Klotz: These are not just gated communities. They are little fiefdoms, each with its own set of laws—and methods of enforcement. Many of these entities even have their own currency. Passing from one FOQNE to another is like passing into another country.

This is what the future of the Internet will look like. Perhaps the Zuckerberg organism’s Metaverse will still be around, though I highly doubt it. But there will also be numerous other kingdoms, and gracefully moving between them without becoming the vassal of one particular lord will be the challenge of that age.

We can already imagine how these transitions will play out, technology-wise: as of January 2022, the two biggest cryptocurrencies are still Bitcoin and Ethereum. These two projects run on separate blockchains that are incompatible with each other. Yet the entire decentralized finance space, boasting fancy stuff such as automated market makers and smart loans, runs on the Ethereum network.

Initially, this threatened to exclude Bitcoin hodlers from the DeFi casino. To grant them a seat at the table, wrapped Bitcoin—WBTC—was created: a token native to the Ethereum blockchain whose sole function is to represent Bitcoin in the various DeFi games—just like the casino chip exists to represent fiat money.

We can extrapolate this into the distant future: the year is 2077 and Elon Moonshot has just entered Nintendo’s Marioverse. Looking down, he realizes that his trousers and the silver-plated Nikes have gone missing. They’ve been fabricated with Microverse protocols, which the Marioverse doesn’t support. Elon Moonshot’s rising panic quickly dissipates as a dapper sales avatar materializes at his side: MicroBridge is a service provider whose mission it is to connect the Marioverse to all other worlds. The sales avatar offers to convert the incompatible pieces of Elon’s attire—for a small fee, of course. Elon Moonshot gladly accepts. Now he’s ready to mingle.

Eliphas: With today’s tech industry as the backdrop for all speculation, such a fragmented future can be deemed probable. I don’t take Zuckerberg’s irrelevance as a given, however. Transitioning his empire from scrollable tapestry into a three-dimensional world will require biblical numbers, but he has such numbers at his disposal.

If we go by Zuckerberg’s own roadmap, then Meta still has a decade to shed Facebook’s technical and reputational baggage, eventually disassociating from the name Facebook entirely.

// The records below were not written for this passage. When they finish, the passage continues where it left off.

Lemma ends_app p s t : ends_with p t = true → ends_with p (s ++ t) = true.
Proof. rewrite !ends_with_spec. intros [u ->]. exists (s ++ u). by rewrite <- app_assoc. Qed.
Lemma slash_ends s : ends_with "/" (s ++ "/") = true. Proof. apply ends_with_spec. by exists s. Qed.
(** Both forms of a path, with and without its slashes, have the same address. *)
Lemma absolute_form path : ∃ q, absoluteUrl path = SITE_URL ++ "/" ++ q ∧ ends_with "/" (absoluteUrl path) = true.
Proof.
  unfold absoluteUrl. destruct (path =s "/") eqn:E0; [exists []; split; [by rewrite app_nil_r|apply slash_ends]|].
  assert (Hp : ∃ q, (if starts_with "/" path then path else "/" ++ path) = "/" ++ q).
  { destruct (starts_with "/" path) eqn:E; [apply starts_with_spec in E as [t ->]|]; eauto. }
  destruct Hp as [q ->]. cbv zeta. destruct (ends_with "/" ("/" ++ q)) eqn:E.
  - exists q. split; [done|]. by apply ends_app.
  - exists (q ++ "/"). split; [by rewrite !app_assoc|]. apply ends_app, slash_ends.
Qed.
Lemma with_slash_before path : starts_with "/" path = false → absoluteUrl ("/" ++ path) = absoluteUrl path.
Proof.
  intros H. unfold absoluteUrl. rewrite H, starts_with_app. destruct (path =s "/") eqn:E; [bprop; by subst|].
  destruct ("/" ++ path =s "/") eqn:E'; [|done]. bprop. destruct path; [reflexivity|done].
Qed.
Lemma with_slash_after path : path ≠ [] → ends_with "/" path = false → absoluteUrl (path ++ "/") = absoluteUrl path.
Proof.
  intros Hn H. unfold absoluteUrl. destruct (path =s "/") eqn:E; [bprop; by subst|].
  destruct (path ++ "/" =s "/") eqn:E'; [bprop; destruct path as [|? [|]]; done|]. cbv zeta. clear E E'.
  assert (Hs : starts_with "/" (path ++ "/") = starts_with "/" path) by (destruct path; cbn; [done|by destruct (47 =? z)]).
  rewrite Hs. destruct (starts_with "/" path); [by rewrite slash_ends, H|].
  rewrite app_assoc, slash_ends. destruct (ends_with "/" ("/" ++ path)) eqn:E; [|done].
  apply ends_with_spec in E as [u Hu]. destruct path as [|x path _] using rev_ind; [done|]. rewrite app_assoc in Hu.
  apply app_inj_tail in Hu as [_ ->]. by rewrite slash_ends in H.
Qed.
Lemma put_same_vals (url : jstring) codes acc :
  Forall (λ kv : jstring * jstring, kv.2 = url) acc →
  Forall (λ kv : jstring * jstring, kv.2 = url) (fold_left (λ acc c, put_field (hreflangCode c) url acc) codes acc).
Proof.
  revert acc. induction codes as [|c codes IH]; intros acc H; [done|]. cbn [fold_left]. apply IH. clear IH.
  induction H as [|[k v] acc Hv H IH]; cbn; [by repeat constructor|]. destruct (jeq _ _); constructor; done.
Qed.
Lemma put_keys codes (url : jstring) acc acc' :
  map fst acc = map fst acc' →
  map fst (fold_left (λ acc c, put_field (hreflangCode c) url acc) codes acc) = map fst (fold_left (λ acc c, put_field (hreflangCode c) ([] : jstring) acc) codes acc').
Proof.
  revert acc acc'. induction codes as [|c codes IH]; intros acc acc' H; [done|]. cbn [fold_left]. apply IH. clear IH.
  revert acc' H. induction acc as [|[k v] acc IH]; intros [|[k' v'] acc'] [=]; [done|]. subst. cbn.
  destruct (jeq _ _); cbn; f_equal; auto.
Qed.
Lemma alternate_keys path : map fst (buildLanguageAlternates path).2 = ("x-default" : jstring) :: map hreflangCode locale_codes.
Proof.
  unfold buildLanguageAlternates. cbn [snd]. rewrite (put_keys _ _ _ [("x-default", [] : jstring)]) by done. vm_compute. reflexivity.
Qed.
Lemma every_code : forallb (λ l, existsb (jeq (code l)) locale_codes) locales = true. Proof. vm_compute. reflexivity. Qed.
Lemma code_listed l : code l ∈ locale_codes.
Proof.
  pose proof (all_locales _ every_code l) as H. cbn beta in H. apply existsb_exists in H as (c & Hc & ->%jeq_true). by apply list_elem_of_In.
Qed.
Lemma alternate_of path k : k ∈ map fst (buildLanguageAlternates path).2 → (k, absoluteUrl path) ∈ (buildLanguageAlternates path).2.
Proof.
  intros ([k' v] & -> & Hin)%list_elem_of_fmap. cbn [fst].
  assert (Hall : Forall (λ kv : jstring * jstring, kv.2 = absoluteUrl path) (buildLanguageAlternates path).2)
    by (apply put_same_vals; constructor; [done|constructor]).
  rewrite Forall_forall in Hall. specialize (Hall _ Hin). cbn [snd] in Hall. by subst v.
Qed.
End Seo.

(** The addresses of a page agree: each is under the site's address and ends with
    a slash, however the path is written; the sitemap lists the same addresses; and
    a page names itself as its version in each of the twenty-four languages. *)
Theorem page_addresses path :
  (∃ q, Seo.absoluteUrl path = Seo.SITE_URL ++ "/" ++ q) ∧ ends_with "/" (Seo.absoluteUrl path) = true ∧
  (starts_with "/" path = false → Seo.absoluteUrl ("/" ++ path) = Seo.absoluteUrl path) ∧
  (path ≠ [] → ends_with "/" path = false → Seo.absoluteUrl (path ++ "/") = Seo.absoluteUrl path) ∧
  map (λ e, e.1.1) Seo.sitemap = map Seo.absoluteUrl Seo.PUBLIC_PATHS ∧
  ∀ l, (Seo.hreflangCode (code l), (Seo.buildLanguageAlternates path).1) ∈ (Seo.buildLanguageAlternates path).2.
Proof.
  destruct (Seo.absolute_form path) as (q & Hq & He). splits; [by exists q|done|..].
  - apply Seo.with_slash_before.
  - apply Seo.with_slash_after.
  - vm_compute. reflexivity.
  - intros l. apply Seo.alternate_of. rewrite Seo.alternate_keys. right. apply list_elem_of_fmap. eauto using Seo.code_listed.
Qed.
Lemma page_addresses_witness :
  Seo.absoluteUrl ("testler" ++ "/") = Seo.absoluteUrl "testler" ∧ Seo.absoluteUrl ("/" ++ "testler") = Seo.absoluteUrl "testler".
Proof.
  destruct (page_addresses "testler") as (_ & _ & H1 & H2 & _). split; [apply H2; [done|vm_compute; reflexivity]|apply H1; vm_compute; reflexivity].
Defined.

(** ** The chosen language (lib/i18n/I18nProvider.tsx, lib/i18n/locales.ts) *)
Module I18nProvider.
Definition STORAGE_KEY : jstring := "lg-landing-locale".
Definition DEFAULT_LOCALE : jstring := "en".
(** The properties that every object inherits. *)
Definition OBJECT_PROTOTYPE : list jstring :=
  ["constructor"; "__defineGetter__"; "__defineSetter__"; "hasOwnProperty"; "__lookupGetter__"; "__lookupSetter__"; "isPrototypeOf";
   "propertyIsEnumerable"; "toString"; "valueOf"; "__proto__"; "toLocaleString"].
(** [v in MESSAGES] *)
Definition isLocale (v : jstring) : bool :=
  match assoc v MESSAGES with Some _ => true | None => existsb (jeq v) OBJECT_PROTOTYPE end.

(** The state of the provider, what the browser stores under the key, and the
    language of the document. *)
Record State := { locale : jstring; ready : bool; revision : Z; stored : option jstring; lang : option jstring }.
(** The effect of [locale] and [ready]. *)
Definition publish (s : State) : State :=
  if ready s then {| locale := locale s; ready := true; revision := revision s; stored := Some (locale s); lang := Some (Seo.hreflangCode (locale s)) |}
  else s.
(** The first render and its effects, then the effect of the new state. *)
Definition mount (saved : option jstring) : State :=
  let l := match truthy_str saved with Some v => if isLocale v then v else DEFAULT_LOCALE | None => DEFAULT_LOCALE end in
  publish {| locale := l; ready := true; revision := 0; stored := saved; lang := None |}.
Definition setLocale (l : Locale) (s : State) : State :=
  publish {| locale := code l; ready := ready s; revision := revision s + 1; stored := stored s; lang := lang s |}.
(** [MESSAGES[locale]] *)
Definition t (s : State) : option json := assoc (locale s) MESSAGES.
Definition run (saved : option jstring) (picks : list Locale) : State := fold_left (λ s l, setLocale l s) picks (mount saved).

(** The provider shows a language of the site, stores it and names it in the document. *)
Definition settled (s : State) : Prop :=
  ready s = true ∧ (∃ l, locale s = code l) ∧ stored s = Some (locale s) ∧ lang s = Some (Seo.hreflangCode (locale s)).

Lemma messages_typed : forallb (λ l, match assoc (code l) MESSAGES with Some m => has_ty Messages m | None => false end) locales = true.
Proof. vm_compute. reflexivity. Qed.
Lemma messages_of l : ∃ m, assoc (code l) MESSAGES = Some m ∧ has_ty Messages m = true.
Proof. pose proof (all_locales _ messages_typed l) as H. cbn beta in H. destruct (assoc (code l) MESSAGES) as [m|]; [eauto|done]. Qed.
Lemma is_locale_code l : isLocale (code l) = true.
Proof. unfold isLocale. by destruct (messages_of l) as (m & -> & _). Qed.
Lemma message_keys : forallb (λ k, existsb (λ l, k =s code l) locales) (map fst MESSAGES) = true. Proof. vm_compute. reflexivity. Qed.
Lemma is_locale_inv v : isLocale v = true → v ∉ OBJECT_PROTOTYPE → ∃ l, v = code l.
Proof.
  unfold isLocale. intros H Hn. destruct (assoc v MESSAGES) as [m|] eqn:E.
  - pose proof message_keys as Hk. rewrite forallb_forall in Hk. specialize (Hk v). destruct (existsb_exists (λ l, v =s code l) locales) as [Hx _].
    destruct Hx as (l & _ & ->%jeq_true); [|by exists l]. apply Hk. apply in_map_iff. exists (v, m). split; [done|].
    clear -E. induction MESSAGES as [|[k x] ms IH]; [done|]. cbn in E. destruct (v =s k) eqn:Ek; [bprop; left; by simplify_eq|right; auto].
  - apply existsb_exists in H as (k & Hk & ->%jeq_true). apply list_elem_of_In in Hk. by destruct Hn.
Qed.
Lemma code_inj l l' : code l = code l' → l = l'. Proof. by destruct l, l'. Qed.
Lemma mount_settled saved : (∀ v, saved = Some v → v ∉ OBJECT_PROTOTYPE) → settled (mount saved).
Proof.
  intros H. unfold mount, publish, settled. cbn. splits; try done.
  destruct (truthy_str saved) as [v|] eqn:E; [|by exists Len]. apply truthy_str_Some in E as [-> _].
  destruct (isLocale v) eqn:El; [|by exists Len]. by apply is_locale_inv; [|apply H].
Qed.
Lemma set_settled l s : settled s → settled (setLocale l s).
Proof. intros (Hr & _). unfold setLocale, publish, settled. cbn. rewrite Hr. cbn. splits; eauto. Qed.
Lemma run_settled saved picks : (∀ v, saved = Some v → v ∉ OBJECT_PROTOTYPE) → settled (run saved picks).
Proof.
  intros H. unfold run. assert (Hm := mount_settled saved H). revert Hm. generalize (mount saved).
  induction picks as [|l picks IH]; intros s Hs; cbn; [done|]. by apply IH, set_settled.
Qed.
(** A stored name that every object inherits passes for a language, has no messages
    and is stored again. *)
Lemma inherited_name_kept :
  let s := mount (Some ("constructor" : jstring)) in
  locale s = ("constructor" : jstring) ∧ t s = None ∧ stored s = Some ("constructor" : jstring).
Proof. by vm_compute. Qed.
End I18nProvider.

(** C34. The chosen language is kept: whatever the browser stored, apart from the names
    that every object inherits, and whatever languages are then picked, the site
    shows one of its languages with all its messages, and the next visit starts in
    it. *)
Theorem locale_kept saved picks :
  (∀ v, saved = Some v → v ∉ I18nProvider.OBJECT_PROTOTYPE) →
  let s := I18nProvider.run saved picks in
  (∃ l m, I18nProvider.locale s = code l ∧ I18nProvider.t s = Some m ∧ has_ty Messages m = true ∧ ∀ l', last picks = Some l' → l = l') ∧
  I18nProvider.lang s = Some (Seo.hreflangCode (I18nProvider.locale s)) ∧
  I18nProvider.locale (I18nProvider.mount (I18nProvider.stored s)) = I18nProvider.locale s.
Proof.
  intros H s. destruct (I18nProvider.run_settled saved picks H) as (_ & [l Hl] & Hst & Hla). fold s in Hl, Hst, Hla. splits.
  - destruct (I18nProvider.messages_of l) as (m & Hm & Ht). exists l, m. unfold I18nProvider.t. rewrite Hl. splits; try done.
    intros l' Hlast. apply I18nProvider.code_inj. rewrite <- Hl. subst s. unfold I18nProvider.run.
    destruct picks as [|x picks _] using rev_ind; [done|]. rewrite last_snoc in Hlast. injection Hlast as ->.
    rewrite fold_left_app. cbn [fold_left]. unfold I18nProvider.setLocale, I18nProvider.publish. cbn. by destruct (I18nProvider.ready _).
  - done.
  - rewrite Hst, Hl. unfold I18nProvider.mount. cbn [truthy_str]. destruct l; vm_compute; reflexivity.
Qed.
Lemma locale_kept_witness :
  I18nProvider.lang (I18nProvider.run (Some ("xx" : jstring)) [Lzh]) = Some (Seo.hreflangCode (I18nProvider.locale (I18nProvider.run (Some ("xx" : jstring)) [Lzh]))).
Proof.
  apply (locale_kept (Some ("xx" : jstring)) [Lzh]). intros v [= <-]. apply (bool_decide_unpack _). vm_compute. exact I.
Defined.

Make no mistake: a good public relations campaign will achieve this, because—it bears repeating—people are quick to forget and the Internet is even quicker.

The best-case scenario is to build back better: finally ending all life support measures of the network-that-shall-no-longer-be-named and breaking new ground in the Internet 2.0, incidentally ushering in a new golden age for a new generation of propagandists.

Formally, Zuckerberg’s Metaverse may have to contend with parallel Metaverses—in the manner of Google formally contending with Bing and Yahoo—but his rendition may be the only one that matters, in the end.

Klotz: Charming. If only you had expressed as much faith in me.

Eliphas: Faith is not part of the equation. I deal in facts.

Klotz: You have made that clear several times, Dr. Kramer.

Eliphas: I’m relieved to hear that. I also sense that I might be overstaying my welcome, so—unless you object—I’m going to take my leave.

Klotz: I do not object. Be on your way. And may time determine which one of us is worthy of (meta) prophethood.

Eliphas: I already create prophets, I don’t have to be one.